By E. King Poor
Partner, Quarles & Brady LLP, Chicago
Cases can become moot at anytime—even on appeal. And the Seventh Circuit’s recent decision in DJL Farms LLC v. USEPA, 813 F.3d 1048 (7th Cir. 2016) is a reminder of that.
In DJL Farms, a developer sought permits from the United States Environmental Protection Agency to construct a near-zero emission coal-burning facility to produce electricity. The facility required injecting massive amounts of carbon dioxide into deep subsurface wells over a 20-year period. Id. at 1049.
Nearby landowners challenged the project before the EPA which overruled their objections and issued the necessary permits. The landowners then sought administrative review before the Seventh Circuit. Id. at 1050.

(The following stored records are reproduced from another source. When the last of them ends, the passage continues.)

Lemma modal_events p j around :
  inside [] around → (∀ v, bubble OnSubmit v around = []) → form_around around = None → cp_joinModal p = Some j →
  events (chat_calls p) around (join_modal p j).
Proof.
  intros Q Qs Qf Hj. apply events_node; [own_event; eauto with chat|]. apply Forall_cons_2; [|constructor].
  apply events_node; [own_event; constructor|]. apply Forall_cons_2; [|constructor].
  intros c u l Hc Hu. apply (cc_form p j); [done|]. revert c u l Hc Hu. apply join_view_events.
  - apply inside_stop; cbn; [done|done|apply Q|apply Q|done].
  - intros v. cbn. apply Qs.
Qed.

(** ** When the page can be shown, and what it loads *)

Lemma mapM_total {B C} (f : B → result C) l : Forall (λ x, ∃ y, f x = Ok y) l → ∃ k, mapM f l = Ok k.
Proof. induction 1 as [|x l [y Hy] _ [k Hk]]; [by eexists|]. cbn. rewrite Hy. cbn. rewrite Hk. by eexists. Qed.

Lemma chat_view_total p :
  showable (cp_peerCount p) = true → (∃ title, peer_title (cp_peerNicknames p) = Ok title) →
  Forall (λ msg, truthy (um_senderNickname msg) = true → showable (default JNull (um_senderNickname msg)) = true) (cp_messages p) →
  ∃ n, ChatView p = Ok n.
Proof.
  intros Hc [title Ht] Hm. unfold ChatView, chat_header. rewrite Ht. destruct (child_showable (A := A) _ Hc) as [count ->]. cbn [mbind result_bind].
  assert (∃ ms, mapM (message_view p) (cp_messages p) = Ok ms) as [ms E].
  { apply mapM_total. eapply Forall_impl; [exact Hm|]. intros msg Hs. cbn in Hs. unfold message_view.
    destruct (negb _ && truthy _) eqn:Et; [|by eexists]. apply andb_true_iff in Et as [_ Et].
    destruct (child_showable (A := A) _ (Hs Et)) as [ns ->]. by eexists. }
  unfold message_list. rewrite E. by eexists.
Qed.

Lemma media_addresses m x : x ∈ addresses (media_view m) → x = mr_url m.
Proof.
  unfold media_view. destruct (starts_with _ _); [cbn; set_solver|]. destruct (starts_with _ _); cbn; set_solver.
Qed.
(** As long as the browser takes the streams, whatever streams come and go,
    one audio context is open at most, that of the stream on display, and one
    frame is pending at most; when the component has gone its cleanup leaves
    none. *)
Theorem audio_released color ls v :
  viz_run (mount_visualizer color) ls = Some v → vz_crashed v = false →
  (length (vz_frames v) ≤ 1)%nat ∧
  (∀ i c, vz_ctxs v !! i = Some c → ac_closed c = false → vz_running v = Some i ∧ vz_stream v = Some (ac_stream c)) ∧
  (vz_canvas v = None → ∃ v', viz_exec v VCleanup = Some v' ∧ vz_frames v' = [] ∧ Forall (λ c, ac_closed c = true) (vz_ctxs v')).
Proof.
  intros Hr Hc. assert (viz_inv v) as Hv by (eapply inv_viz_run, Hr; by split).
  split; [|split].
  - rewrite (vi_frames v Hv). by destruct (vz_running v); cbn; lia.
  - intros i c Hi Hopen. destruct (decide (vz_running v = Some i)) as [Er|Hne].
    + destruct (vi_running v Hv i Er) as (c' & Hc' & _ & Es). simplify_eq. by split.
    + by rewrite (vi_open v Hv i c Hc Hi Hne) in Hopen.
  - intros Hg. exists (audio_cleanup v). cbn. rewrite Hg. split; [done|]. apply inv_cleanup in Hv as [Hv Hn].
    assert (vz_crashed (audio_cleanup v) = false) as Hc' by (unfold audio_cleanup; by destruct (vz_running v)).
    split; [by rewrite (vi_frames _ Hv), Hn|]. apply Forall_lookup. intros i c Hi. apply (vi_open _ Hv i c Hc' Hi). by rewrite Hn.
Qed.

Module VisualizerExamples.
Definition box : frame := Frame 200 40 2 (repeat 128 128).
Definition a_call : list viz_label :=
  [VRender [] (Some 1%nat) (Context true) box; VFrame 0 box; VFrame 1 box; VRender [] (Some 2%nat) (Context false) box; VFrame 3 box; VDetach].

Lemma audio_released_witness :
  ∃ v v', viz_run (mount_visualizer []) a_call = Some v ∧ length (vz_ctxs v) = 2%nat ∧ length (vz_frames v) = 1%nat ∧
    viz_exec v VCleanup = Some v' ∧ vz_frames v' = [] ∧ Forall (λ c, ac_closed c = true) (vz_ctxs v').
Proof.
  assert (((λ v, (length (vz_ctxs v), length (vz_frames v), vz_crashed v, is_some (vz_canvas v))) <$> viz_run (mount_visualizer []) a_call) =
          Some (2%nat, 1%nat, false, false)) as Hv by vm_refl.
  destruct (viz_run (mount_visualizer []) a_call) as [v|] eqn:E; [|discriminate Hv].
  apply (Some_inj _ _), pair_equal_spec in Hv as [Hv V4]. apply pair_equal_spec in Hv as [Hv V3]. apply pair_equal_spec in Hv as [V1 V2].
  destruct (audio_released [] a_call v E V3) as (_ & _ & H3). destruct (H3) as (v' & E' & Hf & Ha); [by destruct (vz_canvas v)|].
  exists v, v'. split; [reflexivity|]. split; [exact V1|]. split; [exact V2|]. split; [exact E'|]. split; [exact Hf|exact Ha].
Defined.

(** A stream without a track to play takes the page down, and its context stays
    open. *)
Example no_audio_crashes :
  ((λ v, (vz_crashed v, ac_closed <$> vz_ctxs v)) <$>
     viz_run (mount_visualizer []) [VRender [] (Some 1%nat) (NoAudio false) box; VDetach; VCleanup]) = Some (true, [false]).
Proof. vm_refl. Qed.
End VisualizerExamples.
(* ===== verification/App.v ===== *)
(** * App.jsx: the application's handlers

    The handlers of App.jsx over the state of AppState.v. A callback reads the
    React state of the last render ([rm_roomsRef], [rm_activeRoomRef], [cm_seen])
    and the refs as they are. The handlers [setupGlobalHandlers] registers
    close over the hooks' callbacks of one render: their scope is the room
    that was active then. A handler that awaits leaves a task, [resume_task]
    goes on with it.

    A message outside the protocol the gateway speaks (a room, message id or
    salt that is neither missing nor a string) is outside the model: [None].
    An exception stands for its message in the status line. The page the user
    sees is AppUi.v's. *)

From S2P Require Import Prelude JsLib Base64 Text Json Crypto Uri Timers KeyRotator Mime MediaSend MediaAssembler.
From S2P Require Import Client Rooms Typing WebRTC MeshHook CallManager AppState.

Local Open Scope Z_scope.

Definition MAX_TEXT_LENGTH : Z := 50000.
Definition mismatch_text : jsstr := lit "[encrypted message " ++ [8212] ++ lit " key mismatch]".
Definition encrypt_failed_text : jsstr := lit "[failed to encrypt message]".

(** A room: missing, or a string. *)
Definition room_name (v : option json) : option (option jsstr) :=
  if truthy v then match v with Some (JStr s) => Some (Some s) | _ => None end else Some None.

Definition or_else (v w : option json) : option json := if truthy v then v else w.

Definition with_input (v : jsstr) (s : room_state) : room_state :=
  RoomState (rs_messages s) v (rs_expiresAt s) (rs_peerCount s) (rs_peerNicknames s) (rs_messageReceipts s)
            (rs_isP2P s) (rs_shareLink s) (rs_copied s) (rs_showQR s) (rs_qrDataURL s) (rs_unreadCount s) (rs_salt s).
Definition with_shareLink (link : jsstr) (s : room_state) : room_state :=
  RoomState (rs_messages s) (rs_input s) (rs_expiresAt s) (rs_peerCount s) (rs_peerNicknames s) (rs_messageReceipts s)
            (rs_isP2P s) (str_or link (rs_shareLink s)) (rs_copied s) (rs_showQR s) (rs_qrDataURL s) (rs_unreadCount s)
            (rs_salt s).
Definition with_p2p (b : bool) (s : room_state) : room_state :=
  RoomState (rs_messages s) (rs_input s) (rs_expiresAt s) (rs_peerCount s) (rs_peerNicknames s) (rs_messageReceipts s)
            b (rs_shareLink s) (rs_copied s) (rs_showQR s) (rs_qrDataURL s) (rs_unreadCount s) (rs_salt s).
Definition with_receipt (id : jsstr) (status : json) (s : room_state) : room_state :=
  RoomState (rs_messages s) (rs_input s) (rs_expiresAt s) (rs_peerCount s) (rs_peerNicknames s)
            (map_set (rs_messageReceipts s) id status)
            (rs_isP2P s) (rs_shareLink s) (rs_copied s) (rs_showQR s) (rs_qrDataURL s) (rs_unreadCount s) (rs_salt s).
Definition with_presence (p : json) (s : room_state) : room_state :=
  RoomState (rs_messages s) (rs_input s)
            (or_else (json_get p (lit "expiresAt")) (rs_expiresAt s))
            (default (JNum 0) (or_else (json_get p (lit "count")) (Some (JNum 0))))
            (default JNull (or_else (json_get p (lit "peers")) (Some (rs_peerNicknames s))))
            (rs_messageReceipts s) (rs_isP2P s) (rs_shareLink s) (rs_copied s) (rs_showQR s) (rs_qrDataURL s)
            (rs_unreadCount s) (or_else (json_get p (lit "salt")) (rs_salt s)).

(** [setRooms] with an updater that leaves an unknown room alone. *)
Definition update_known `{WebCrypto} (room : jsstr) (f : room_state → room_state) (m : room_manager) : room_manager :=
  match map_get (rm_rooms m) room with
  | Some current => set_rooms (map_set (rm_rooms m) room (f current)) m
  | None => m
  end.

Section App.
Context `{WebCrypto} (randomUUID : nat → jsstr) (twice_error : jsstr).

Abbreviation client_send := (client_send randomUUID).
Abbreviation append_fresh := (append_fresh randomUUID).
Abbreviation next_uuid := (next_uuid randomUUID).

Definition activeRoom (a : app) : jsstr := rm_activeRoomRef (a_rm a).

(** An operation of the mesh hook, with the room updates it makes. *)
Definition on_mesh (f : mesh_hook → mesh_hook) (a : app) : app :=
  let h := f (a_mesh a) in
  let updates := drop (length (mh_p2p (a_mesh a))) (mh_p2p h) in
  with_rm (λ m, fold_left (λ m x, updateRoomState x.1 (with_p2p x.2) m) updates m) (set_mesh h a).

Definition send_typing (b : bool) (a : app) : app :=
  let room := activeRoom a in
  if str_empty room then a
  else let '(p, t) := sendTypingIndicator b (a_nickname a) (a_typing a) in
       let a := set_typing t a in
       match p with Some p => client_send (lit "typing") room (Some (JStr p)) None a | None => a end.
Lemma core_eq a a' : core a = core a' →
  rm_keys (a_rm a) = rm_keys (a_rm a') ∧ rm_salts (a_rm a) = rm_salts (a_rm a') ∧
  rm_passphrases (a_rm a) = rm_passphrases (a_rm a') ∧ rm_activeKey (a_rm a) = rm_activeKey (a_rm a') ∧
  a_pendingKeyRooms a = a_pendingKeyRooms a' ∧ a_pendingMessages a = a_pendingMessages a' ∧
  a_tasks a = a_tasks a' ∧ a_handlers a = a_handlers a' ∧ a_client a = a_client a'.
Proof. intros E. unfold core in E. by injection E. Qed.

Lemma core_on_mesh f a : core (on_mesh f a) = core a.
Proof.
  unfold core, on_mesh. cbn.
  destruct (fold_updates_refs (drop (length (mh_p2p (a_mesh a))) (mh_p2p (f (a_mesh a)))) (a_rm a)) as (E1 & E2 & E3 & E4).
  cbn in E1, E2, E3, E4. by rewrite E1, E2, E3, E4.
Qed.

Lemma core_apply_presence room presence a : core (apply_presence room presence a) = core a.
Proof.
  unfold apply_presence. rewrite core_on_mesh.
  assert (core (with_rm (update_known room (with_presence presence)) a) = core a) as E.
  { unfold update_known, core. cbn. by destruct (map_get (rm_rooms (a_rm a)) room). }
  case_bool_decide; cbn [andb]; [|exact E]. destruct (truthy _); exact E.
Qed.
Lemma held_run F a ls a' :
  queue_ok F a → app_run randomUUID twice_error env a ls = Some a' →
  held a' ++ ended randomUUID twice_error env a ls ++ dropped randomUUID twice_error env a ls ≡ₚ
    held a ++ arrived randomUUID twice_error env a ls ∧
  ∃ F', queue_ok F' a' ∧ ∀ r, r ∈ F' → r ∈ F ∨ r ∈ failed_rooms randomUUID twice_error env a ls.
Proof.
  revert F a. induction ls as [|l ls IH]; intros F a Hq; cbn [app_run ended arrived dropped failed_rooms].
  - intros [= <-]. rewrite !app_nil_r. eauto.
  - intros (a1 & E1 & Hr)%bind_Some. rewrite E1. destruct (held_exec F a l a1 Hq E1) as [P Q].
    destruct (IH _ a1 Q Hr) as [P' (F' & Q' & HF)]. split.
    + transitivity ((ends a l ++ drops a l) ++ (held a' ++ ended randomUUID twice_error env a1 ls ++ dropped randomUUID twice_error env a1 ls)); [solve_Permutation|].
      rewrite P'. transitivity ((held a1 ++ ends a l ++ drops a l) ++ arrived randomUUID twice_error env a1 ls); [solve_Permutation|].
      rewrite P. solve_Permutation.
    + exists F'. split; [done|]. intros r [[Hf|Hf]%elem_of_app|Hf]%HF; set_solver.
Qed.

(** C1: whatever the user, the server, the peers and the timers do, no chat
    message is lost unnoticed or taken twice between the network and its
    decryption. The messages that reached the handlers, by the server or by a
    peer, are exactly those whose decryption ended, those being decrypted,
    those queued, and those dropped, one for one. A message is only queued
    while the key of its room is being derived, or when a derivation of it
    has failed (then it stays, see [bad_salt_blocks_room]); one is only
    dropped when the derivation ends and the handlers are gone because the
    last room was left meanwhile. *)
Theorem chat_exactly_once nickname now ls a :
  app_run randomUUID twice_error env (new_app nickname now) ls = Some a →
  arrived randomUUID twice_error env (new_app nickname now) ls ≡ₚ
    ended randomUUID twice_error env (new_app nickname now) ls ++ in_hand a ++ in_queue a ++
    dropped randomUUID twice_error env (new_app nickname now) ls ∧
  ∀ room, queue_of room a ≠ [] →
    room ∈ deriving a ∨ room ∈ failed_rooms randomUUID twice_error env (new_app nickname now) ls.
Proof.
  intros Hr. destruct (held_run [] (new_app nickname now) ls a) as [P (F & (_ & _ & _ & Hw & Hd) & HF)]; [|done|].
  { split_and!; [constructor|constructor|constructor|done|]. cbn. intros r Hx. by apply elem_of_nil in Hx. }
  split.
  - change (held (new_app nickname now)) with (@nil json) in P. cbn [Datatypes.app] in P. rewrite <- P.
    unfold held. solve_Permutation.
  - intros room Hq. destruct (Hd room (Hw room Hq)) as [|[Hf|]%HF]; auto. by apply elem_of_nil in Hf.
Qed.
End DeliverySteps.

(** ** A run *)

Module DeliveryExamples.
Import Toy AppExamples.

(** Bob joins; a message comes, the salt changes, two more come, the new key is there. *)
Definition busy : list app_label :=
  joining (lit "pass") ++
  [recv (chat_message "early"); recv (message_of "presence" (JStr (JSON_stringify (presence 9))));
   recv (chat_message "one"); recv (chat_message "two"); AResume 2; AResume 3; recv (chat_message "late"); AResume 4].

(** And here he leaves before the new key is there. *)
Definition gone : list app_label :=
  joining (lit "pass") ++
  [recv (message_of "presence" (JStr (JSON_stringify (presence 9)))); recv (chat_message "one"); ALeave room; AResume 2].

Lemma chat_exactly_once_witness :
  ∃ a b, app_run uuid [] None (new_app (lit "bob") 0) busy = Some a ∧
    app_run uuid [] None (new_app (lit "bob") 0) gone = Some b ∧
    texts a = [Some mismatch_text; Some (lit "one")] ∧
    arrived uuid [] None (new_app (lit "bob") 0) busy = chat_message <$> ["early"; "one"; "two"; "late"] ∧
    arrived uuid [] None (new_app (lit "bob") 0) busy ≡ₚ
      ended uuid [] None (new_app (lit "bob") 0) busy ++ in_hand a ++ in_queue a ++ [] ∧
    [chat_message "one"] ≡ₚ [] ++ in_hand b ++ in_queue b ++ [chat_message "one"].
Proof.
  assert ((texts <$> app_run uuid [] None (new_app (lit "bob") 0) busy) =
          Some [Some mismatch_text; Some (lit "one")]) as Ht by vm_refl.
  destruct (app_run uuid [] None (new_app (lit "bob") 0) busy) as [a|] eqn:Ha; [|discriminate Ht].
  assert (is_some (app_run uuid [] None (new_app (lit "bob") 0) gone) = true) as Hg by vm_refl.
  destruct (app_run uuid [] None (new_app (lit "bob") 0) gone) as [b|] eqn:Hb; [|discriminate Hg].
  exists a, b. split; [reflexivity|]. split; [reflexivity|]. split; [exact (Some_inj _ _ Ht)|]. split; [vm_refl|].
  destruct (chat_exactly_once uuid [] None (lit "bob") 0 busy a Ha) as [Pa _].
  destruct (chat_exactly_once uuid [] None (lit "bob") 0 gone b Hb) as [Pb _]. split.
  - replace (dropped uuid [] None (new_app (lit "bob") 0) busy) with (@nil json) in Pa by vm_refl. exact Pa.
  - replace (arrived uuid [] None (new_app (lit "bob") 0) gone) with [chat_message "one"] in Pb by vm_refl.
    replace (ended uuid [] None (new_app (lit "bob") 0) gone) with (@nil json) in Pb by vm_refl.
    replace (dropped uuid [] None (new_app (lit "bob") 0) gone) with [chat_message "one"] in Pb by vm_refl. exact Pb.
Defined.
End DeliveryExamples.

Shortly before oral argument, the developer lost the funding for the project and requested that the EPA cancel the projects’ permits, and moved, along with the EPA, to dismiss the appeal as moot. The landowners argued that the case was not moot because it was akin to merely a “voluntary cessation” of activity and it was unclear if the cancelled permits still might be transferred, sold, or reissued. Id.
The Seventh Circuit held that the appeal was moot. It began its analysis with the fundamental principle that federal courts lack subject matter jurisdiction when a case becomes moot, and must therefore dismiss an action when it is “impossible for the court to grant any effectual relief whatever to a prevailing party.” Id. And though the Supreme Court has long imposed a “strident standard” when determining if a case has been mooted by voluntary conduct, in this case, the Seventh Circuit held that the developer and the EPA met that burden because (a) the order was not “separately reviewable,” but was a “prerequisite to seeking judicial review,” and (b) under the EPA’s own regulations, the permits could not be transferred or reissued. Id. at 1051. Accordingly, it dismissed the appeal as moot.
The DJL Farms decision provides another illustration that appellate lawyers should be mindful of events that might render a case moot after the filing of a notice of appeal. Mootness may arise at any point—even on appeal.